◆ WHAT YOU ARE ASKED TO DO: Only the lines below from the one containing "Proof. simpl. rewrite" to the one containing "(** ** Arrays" should be repeated, both included and unchanged.

* * *

Lemma sgn_neg (r : R) : r < 0 -> sgn r = Neg.
Proof.
  intros H. unfold sgn.
  destruct (Rlt_dec r 0) as [_|Hn]; [reflexivity|lra].
Qed.

Lemma sgn_zero : sgn 0 = Zero.
Proof.
  unfold sgn.
  destruct (Rlt_dec 0 0) as [Hn|_]; [lra|reflexivity].
Qed.

Lemma sgn_nonzero (r : R) : r <> 0 -> sgn r <> Zero.
Proof.
  intros H. destruct (Rtotal_order r 0) as [Hlt|[Heq|Hgt]].
  - rewrite sgn_neg by assumption. discriminate.
  - contradiction.
  - rewrite sgn_pos by lra. discriminate.
Qed.

Lemma xdiv_fin (x y : R) : y <> 0 -> xdiv (Fin x) (Fin y) = Fin (x / y).
Proof.
  intros H. simpl. pose proof (sgn_nonzero y H) as Hs.
  destruct (sgn y); [reflexivity|contradiction|reflexivity].
Qed.

Lemma xdiv_zero_zero : xdiv (Fin 0) (Fin 0) = NaN.
Proof. simpl. rewrite sgn_zero. reflexivity. Qed.

Lemma xlog_fin (x : R) : 0 < x -> xlog (Fin x) = Fin (ln x).
Proof. intros H. simpl. rewrite sgn_pos by assumption. reflexivity. Qed.

End XR.
Import XR.

(** ** Arrays

    A one-dimensional ndarray is a list, a two-dimensional one a list of
    rows. *)

Abbreviation vec A := (list A).
Abbreviation matrix A := (list (list A)).

(** [a[:, None] op b[None, :]]: numpy broadcasting of a column against a
    row. *)
Definition outer {A B C : Type} (f : A -> B -> C) (a : list A) (b : list B)
  : matrix C :=
  map (fun x => map (f x) b) a.

Definition mmap {A B : Type} (f : A -> B) (m : matrix A) : matrix B :=
  map (map f) m.

(** Entry [(i, j)] of a matrix, [d] outside of it. *)
Definition entry {A : Type} (d : A) (m : matrix A) (i j : nat) : A :=
  nth j (nth i m []) d.

Lemma outer_length {A B C} (f : A -> B -> C) a b :
  length (outer f a b) = length a.
Proof. unfold outer. now rewrite length_map. Qed.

* * *

◆ YOUR SOLUTION:
Proof. simpl. rewrite sgn_zero. reflexivity. Qed.

Lemma xlog_fin (x : R) : 0 < x -> xlog (Fin x) = Fin (ln x).
Proof. intros H. simpl. rewrite sgn_pos by assumption. reflexivity. Qed.

End XR.
Import XR.

(** ** Arrays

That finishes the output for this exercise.